I like to come up to my son's bedroom occasionally and read. It's a nice loft conversion and it's quiet, with sometimes the only noise being the gentle patter of rain on the roof windows or when his beer fridge cuts in. It's a real boy's bedroom although at twenty one, going on twenty two, you'd think it's time he put aside the Star Wars posters ... or the special issue light sabre lying on its mount next to the certificates he got for being his high school sports champion three years in a row. He's a boy (I know he's a man but I always think of him as a boy) who likes to hold on to the past.

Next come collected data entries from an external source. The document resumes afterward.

(** Entries under distinct names, with room for all of them. *)
Lemma merge_distinct adv received : forall c, core_ok c -> Forall entry_ok received -> NoDup (map se_name received) ->
  zlen (vector c) + zlen received <= MAX_TRACKED_PRODUCERS ->
  let c' := (SvsCore.merge_inner received adv c).2 in
  local_name c' = local_name c /\
  (forall n, n ∉ map se_name received \/ n = local_name c -> view n c' = view n c) /\
  (forall e, e ∈ received -> se_name e <> local_name c -> view (se_name e) c' = merged adv (view (se_name e) c) e).
Proof.
  induction received as [|e received IH]; intros c Hok Hr Hnd Hz; cbn [SvsCore.merge_inner].
  - split; [done|]. split; [done|]. by intros e ?%not_elem_of_nil.
  - apply Forall_cons in Hr as [He Hr]. cbn [map] in Hnd. apply NoDup_cons in Hnd as [Hni Hnd]. rewrite zlen_cons in Hz.
    pose proof (zlen_nonneg received). pose proof (merge_entry_spec adv c e Hok He) as Hm.
    destruct (SvsCore.merge_entry adv c e) as [g c1]. destruct Hm as (Hok1 & Hn1 & _ & _ & Hz1 & Hv1 & _).
    specialize (IH c1 Hok1 Hr Hnd ltac:(lia)). destruct (SvsCore.merge_inner received adv c1) as [gaps c2]. cbn [snd] in *.
    destruct IH as (Hn2 & Ho & Hin). rewrite Hn1 in *. split_conj; [done| |].
    + intros n Hn. rewrite Ho by (destruct Hn as [Hn|Hn]; [left; set_solver|by right]). rewrite Hv1, decide_False; [done|].
      intros [-> [Hne _]]. destruct Hn as [Hn|Hn]; [|done]. apply Hn. cbn [map]. by left.
    + intros e' He' Hne. apply elem_of_cons in He' as [->|He'].
      * rewrite Ho by by left. rewrite Hv1, decide_True; [done|]. split; [done|]. split; [done|]. right. lia.
      * rewrite Hin by done. rewrite Hv1, decide_False; [done|]. intros [Heq _]. apply Hni. rewrite <- Heq.
        apply list_elem_of_fmap. by exists e'.
Qed.

Lemma map_entries_names c : map se_name (SvsCore.state_entries c) = map fst (vector c).
Proof. unfold SvsCore.state_entries. by rewrite map_map. Qed.

Lemma names_nodup c : core_ok c -> NoDup (map fst (vector c)).
Proof.
  intros [Hs _]. pose proof (bt_keys_nodup NameOps.cmp (fun _ => true) (vector c) Hs) as H.
  rewrite List.forallb_filter_id in H; [done|]. by apply List.forallb_forall.
Qed.

Lemma view_elem n p c : core_ok c -> (n, p) ∈ vector c -> view n c = p.
Proof. intros [Hs _] H. apply (bt_elem_of NameOps.cmp) in H; [|done]. unfold view. by rewrite H. Qed.

(** A node that merges a near vector takes the later of both views of every
    producer but itself. *)
Lemma merge_joins a b : core_ok a -> core_ok b -> zlen (vector a) + zlen (vector b) <= MAX_TRACKED_PRODUCERS ->
  (forall n, close (view n a) (view n b)) ->
  forall n, view n (SvsCore.merge (SvsCore.state_entries b) a).2 =
    if decide (n = local_name a) then view n a else lex_max (view n a) (view n b).
Proof.
  intros Ha Hb Hz Hcl n. destruct (merge_distinct true (SvsCore.state_entries b) a) as (_ & Ho & Hin).
  - done.
  - apply Forall_map, List.Forall_forall. intros [m p] Hm. apply list_elem_of_In in Hm. cbn.
    rewrite <- (view_elem m p b Hb Hm). apply Hb.
  - rewrite map_entries_names. by apply names_nodup.
  - unfold SvsCore.state_entries, zlen in *. rewrite length_map. lia.
  - unfold SvsCore.merge. destruct (decide (n = local_name a)) as [->|Hne]; [by apply Ho; right|].
    destruct (vec_get n (vector b)) as [p|] eqn:Hg.
    + assert (view n b = p) as Hv by (unfold view; by rewrite Hg).
      assert (mkEntry n p.1 p.2 ∈ SvsCore.state_entries b) as Hel.
      { apply list_elem_of_fmap. exists (n, p). split; [done|]. by apply (bt_elem_of NameOps.cmp); [apply Hb|]. }
      specialize (Hin _ Hel Hne). cbn [se_name] in Hin. rewrite Hin, merged_max, Hv; [done| |rewrite <- Hv; apply Hcl].
      rewrite <- Hv. destruct Hb as [_ Hr]. apply Hr.
    + assert (view n b = (0, 0)) as Hv by (unfold view; by rewrite Hg). rewrite Hv, Ho.
      * destruct Ha as [_ Hr]. destruct (Hr n). unfold lex_max. destruct (view n a) as [x y]. cbn [fst snd] in *. unfold_bounds.
        repeat bcase_step; try lia; f_equal; lia.
      * left. rewrite map_entries_names. intros ([m p] & -> & Hm)%list_elem_of_fmap.
        apply (bt_elem_of NameOps.cmp) in Hm; [|apply Hb]. cbn in Hg. congruence.
Qed.

(** ** The wire form *)

Lemma encode_nni_spec n : is_u64 n -> tlv.encode_nni n = nni_bytes n.
Proof.
  intros Hn. rewrite nni_bytes_spec. unfold tlv.encode_nni, nni_width, wrap. unfold_bounds.
  repeat bcase_step; try lia; rewrite ?Z.mod_small by lia; try done.
  change (be_encode 1 n) with [n mod 256]. by rewrite Z.mod_small by lia.
Qed.

Definition seq_no_elems (e : StateEntry) : list elem :=
  [(T_BOOTSTRAP_TIME, nni_bytes (se_boot e)); (T_SEQ_NO, nni_bytes (se_seq e))].
Definition entry_elems (e : StateEntry) : list elem :=
  [(tlv_type.NAME, name_wire (se_name e)); (T_SEQ_NO_ENTRIES, elems_wire (seq_no_elems e))].
Definition vector_wire (es : list StateEntry) : bytes := elems_wire (concat (map entry_elems es)).

Lemma seq_no_size e : zlen (elems_wire (seq_no_elems e)) <= 20.
Proof.
  unfold seq_no_elems. rewrite !elems_wire_cons, !zlen_app. cbn [fst snd]. rewrite !zlen_tlv_bytes. unfold tlv_size.
  change (elems_wire []) with (@nil Z). rewrite zlen_nil. change (varu64_size T_BOOTSTRAP_TIME) with 1. change (varu64_size T_SEQ_NO) with 1.
  pose proof (zlen_nni_bytes (se_boot e)). pose proof (zlen_nni_bytes (se_seq e)). unfold varu64_size. repeat bcase_step; lia.
Qed.

Lemma decode_seq_no_ok e : entry_ok e -> decode_seq_no_entry (elems_wire (seq_no_elems e)) = Ok (se_boot e, se_seq e).
Proof.
  intros [Hb Hs]. unfold decode_seq_no_entry. rewrite scan_elems.
  - unfold seq_no_elems. cbn [fold_flow]. unfold seq_no_body at 1. cbn [Z.eqb T_BOOTSTRAP_TIME]. rewrite decode_nni_bytes by done.
    unfold seq_no_body. cbn. rewrite decode_nni_bytes by done. done.
  - repeat (apply Forall_cons; split; [split; [by vm_compute|apply wf_nni_bytes]|]). constructor.
  - pose proof (seq_no_size e). unfold_bounds. lia.
Qed.

Definition wf_entry (e : StateEntry) : Prop := entry_ok e /\ wf_name (se_name e).

Lemma vector_wire_cons e es :
  vector_wire (e :: es) = tlv_bytes tlv_type.NAME (name_wire (se_name e)) ++
    tlv_bytes T_SEQ_NO_ENTRIES (elems_wire (seq_no_elems e)) ++ vector_wire es.
Proof. unfold vector_wire. cbn [map concat entry_elems app]. by rewrite !elems_wire_cons. Qed.

Lemma decode_entries_ok es : forall fuel sv acc, TlvReader.wf sv -> TlvReader.as_bytes sv = vector_wire es ->
  Forall wf_entry es -> zlen (vector_wire es) <= usize_max -> (length es < fuel)%nat ->
  decode_entries fuel sv acc = Some (Ok (acc ++ es)).
Proof.
  induction es as [|e es IH]; intros [|fuel] sv acc Hwf Hb He Hz Hf; try (cbn in Hf; lia); cbn [decode_entries].
  - rewrite (proj2 (is_empty_spec sv Hwf)) by exact Hb. by rewrite app_nil_r.
  - apply Forall_cons in He as [[Hok Hn] He]. rewrite vector_wire_cons in Hb, Hz. destruct (TlvReader.is_empty sv) eqn:Hem.
    { apply is_empty_spec in Hem; [|done]. rewrite Hb in Hem. by apply tlv_bytes_nonempty in Hem. }
    rewrite !zlen_app, !zlen_tlv_bytes in Hz.
    pose proof (tlv_size_bounds tlv_type.NAME _ (zlen_nonneg (name_wire (se_name e)))).
    pose proof (tlv_size_bounds T_SEQ_NO_ENTRIES _ (zlen_nonneg (elems_wire (seq_no_elems e)))).
    pose proof (zlen_nonneg (name_wire (se_name e))). pose proof (zlen_nonneg (elems_wire (seq_no_elems e))).
    pose proof (zlen_nonneg (vector_wire es)).
    destruct (read_tlv_ok sv tlv_type.NAME (name_wire (se_name e)) _ Hwf ltac:(split; by vm_compute) Hb) as (sv1 & -> & Hb1 & Hwf1). rewrite Z.eqb_refl. cbn [negb].
    rewrite decode_wire by (done || lia).
    destruct (read_tlv_ok sv1 T_SEQ_NO_ENTRIES (elems_wire (seq_no_elems e)) _ Hwf1 ltac:(split; by vm_compute) Hb1) as (sv2 & -> & Hb2 & Hwf2). rewrite Z.eqb_refl. cbn [negb].
    rewrite decode_seq_no_ok by exact Hok. replace (mkEntry _ _ _) with e by by destruct e.
    rewrite (IH fuel sv2 (acc ++ [e]) Hwf2 Hb2 He ltac:(lia) ltac:(cbn in Hf; lia)). by rewrite <- app_assoc.
Qed.

Lemma fold_write_entries es : forall w, Forall (fun e => entry_ok e /\ name_fits (se_name e)) es ->
  TlvWriter.buf (fold_left write_entry es w) = TlvWriter.buf w ++ vector_wire es.
Proof.
  induction es as [|e es IH]; intros w He; cbn [fold_left]; [by rewrite app_nil_r|].
  apply Forall_cons in He as [[[Hb Hs] Hn] He]. rewrite IH by done. unfold write_entry.
  assert (TlvWriter.buf (TlvWriter.write_tlv (TlvWriter.write_tlv TlvWriter.new T_BOOTSTRAP_TIME (tlv.encode_nni (se_boot e)))
    T_SEQ_NO (tlv.encode_nni (se_seq e))) = elems_wire (seq_no_elems e)) as Hin.
  { pose proof (zlen_nni_bytes (se_boot e)). pose proof (zlen_nni_bytes (se_seq e)).
    rewrite !encode_nni_spec, !buf_write_tlv by (done || (unfold_bounds; lia)).
    unfold seq_no_elems. rewrite !elems_wire_cons. cbn [fst snd TlvWriter.buf TlvWriter.new app].
    change (elems_wire []) with (@nil Z). by rewrite app_nil_r. }
  rewrite buf_write_nested; [|done|rewrite Hin; pose proof (seq_no_size e); unfold_bounds; lia].
  rewrite Hin, vector_wire_cons. cbn [TlvWriter.buf TlvWriter.write_raw]. rewrite encode_to_tlv_spec by done. by rewrite <- !app_assoc.
Qed.

Lemma encode_svs_wire es : Forall (fun e => entry_ok e /\ name_fits (se_name e)) es -> zlen (vector_wire es) + 40 <= usize_max ->
  encode_svs_data es = tlv_bytes T_SVS_DATA (tlv_bytes T_STATE_VECTOR (vector_wire es)).
Proof.
  intros He Hz. unfold encode_svs_data, TlvWriter.finish.
  pose proof (tlv_size_bounds T_STATE_VECTOR _ (zlen_nonneg (vector_wire es))).
  assert (TlvWriter.buf (TlvWriter.write_nested TlvWriter.new T_STATE_VECTOR (fun sv => fold_left write_entry es sv)) =
    tlv_bytes T_STATE_VECTOR (vector_wire es)) as Hin.
  { rewrite buf_write_nested; rewrite ?fold_write_entries by done; [done|done|].
    change (TlvWriter.buf TlvWriter.new) with (@nil Z). cbn [app]. unfold_bounds. lia. }
  rewrite buf_write_nested; rewrite ?Hin; [done|done|]. rewrite zlen_tlv_bytes. unfold_bounds. lia.
Qed.

(** The loop ends. *)
Lemma decode_entries_total fuel : forall sv acc, TlvReader.wf sv -> (length (TlvReader.as_bytes sv) < fuel)%nat ->
  exists res, decode_entries fuel sv acc = Some res.
Proof.
  induction fuel as [|fuel IH]; intros sv acc Hwf Hf; [lia|]. cbn [decode_entries].
  destruct (TlvReader.is_empty sv); [by eexists|]. destruct (TlvReader.read_tlv sv) as [[[t v]|e] sv1] eqn:E1; [|by eexists].
  pose proof (read_tlv_shorter _ _ _ _ Hwf E1). destruct (read_tlv_inv _ _ _ _ Hwf E1) as (_ & _ & Hwf1).
  destruct (negb _); [apply IH; [done|lia]|]. destruct (NameOps.decode v) as [name|]; [|by eexists].
  destruct (TlvReader.read_tlv sv1) as [[[t2 v2]|e] sv2] eqn:E2; [|by eexists].
  pose proof (read_tlv_shorter _ _ _ _ Hwf1 E2). destruct (read_tlv_inv _ _ _ _ Hwf1 E2) as (_ & _ & Hwf2).
  destruct (negb _); [by eexists|]. destruct (decode_seq_no_entry v2) as [[b s]|]; [|by eexists]. apply IH; [done|lia].
Qed.

Lemma decode_svs_total b : wf_bytes b -> zlen b <= usize_max -> exists res, decode_svs_data b = Some res.
Proof.
  intros Hwf Hl. unfold decode_svs_data. pose proof (new_wf b Hwf Hl) as Hr.
  destruct (TlvReader.read_tlv (TlvReader.new b)) as [[[t v]|] r1] eqn:E1; [|by eexists].
  destruct (negb _); [by eexists|]. pose proof (read_tlv_value_wf _ _ _ _ Hr E1) as Hv.
  assert (zlen v <= usize_max) as Hlv.
  { destruct (read_tlv_inv _ _ _ _ Hr E1) as (Hb & _ & _). rewrite as_bytes_new in Hb. rewrite Hb, zlen_app, zlen_tlv_bytes in Hl.
    pose proof (tlv_size_bounds t _ (zlen_nonneg v)). pose proof (zlen_nonneg (TlvReader.as_bytes r1)). lia. }
  pose proof (new_wf v Hv Hlv) as Hr2.
  destruct (TlvReader.read_tlv (TlvReader.new v)) as [[[t2 v2]|] r2] eqn:E2; [|by eexists].
  destruct (negb _); [by eexists|]. pose proof (read_tlv_value_wf _ _ _ _ Hr2 E2) as Hv2.
  apply decode_entries_total.
  - apply new_wf; [done|]. destruct (read_tlv_inv _ _ _ _ Hr2 E2) as (Hb & _ & _). rewrite as_bytes_new in Hb.
    rewrite Hb, zlen_app, zlen_tlv_bytes in Hlv. pose proof (tlv_size_bounds t2 _ (zlen_nonneg v2)). pose proof (zlen_nonneg (TlvReader.as_bytes r2)). lia.
  - rewrite as_bytes_new. lia.
Qed.

Lemma vector_names es : Forall wf_entry es -> zlen (vector_wire es) + 40 <= usize_max ->
  Forall (fun e => entry_ok e /\ name_fits (se_name e)) es.
Proof.
  induction es as [|e es IH]; intros He Hz; [constructor|]. apply Forall_cons in He as [[Hok Hn] He].
  rewrite vector_wire_cons, !zlen_app, !zlen_tlv_bytes in Hz.
  pose proof (tlv_size_bounds tlv_type.NAME _ (zlen_nonneg (name_wire (se_name e)))).
  pose proof (tlv_size_bounds T_SEQ_NO_ENTRIES _ (zlen_nonneg (elems_wire (seq_no_elems e)))).
  pose proof (zlen_nonneg (elems_wire (seq_no_elems e))). pose proof (zlen_nonneg (vector_wire es)).
  pose proof (zlen_nonneg (name_wire (se_name e))).
  apply Forall_cons. split; [split; [done|split; [done|lia]]|apply IH; [done|lia]].
Qed.

Lemma wf_vector_wire es : Forall wf_entry es -> wf_bytes (vector_wire es).
Proof.
  intros He. apply wf_elems_wire. induction He as [|e es [Hok Hn] _ IH]; cbn [map concat entry_elems app]; [constructor|].
  apply Forall_cons. split; [split; [split; by vm_compute|by apply wf_name_wire]|]. apply Forall_cons. split; [|done].
  split; [split; by vm_compute|]. apply wf_elems_wire.
  repeat (apply Forall_cons; split; [split; [split; by vm_compute|apply wf_nni_bytes]|]). constructor.
Qed.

It's not always pristine but he's usually pretty tidy and the general impression is one of organised clutter. His shelves are filled with things he's collected over the years and which he cannot bring himself to throw away. Every small thing is invested with some precious memory of some special occasion. There's the baseball he bought when I took him and his brother to Yankee stadium; the golf ball wedged in a rock with the legend 'Play it as it lies' from our visit to the USPGA headquarters in Far Hills, New Jersey. A lot of the books we bought for him, but which he never read because he was never much of reader, are here because he hasn't the heart to throw them out.
In a corner is the Captain America outfit that his best friend, Jack, wore to another pal's 21st birthday party two weeks before he was killed in a road accident. There too are Jack's football training shoes, the left one worn out near the instep where he contacted the ball to make it curve goalwards. He was good at football and so many other things. There's his old fleece that he wore almost every time we saw him when he came by our house on the way to a bounce game at the park. I went with my son after Jack died to his flat where he picked up these mementoes of his best friend. He buried his face in the fleece and cried so much and I tried to comfort him. And all I could think of was how I would feel if it was him and not Jack who had been taken away and I do not know if I could live with that pain. We have to live with our selfishness.
And now I cannot bear to look at that picture I took of the two of them that night, my boy dressed as Superman and Jack as Captain America. They looked - it's so cruelly ironic - invulnerable. But our children are not invulnerable and bad things happen. I am blessed, I know I am, but I am also afraid.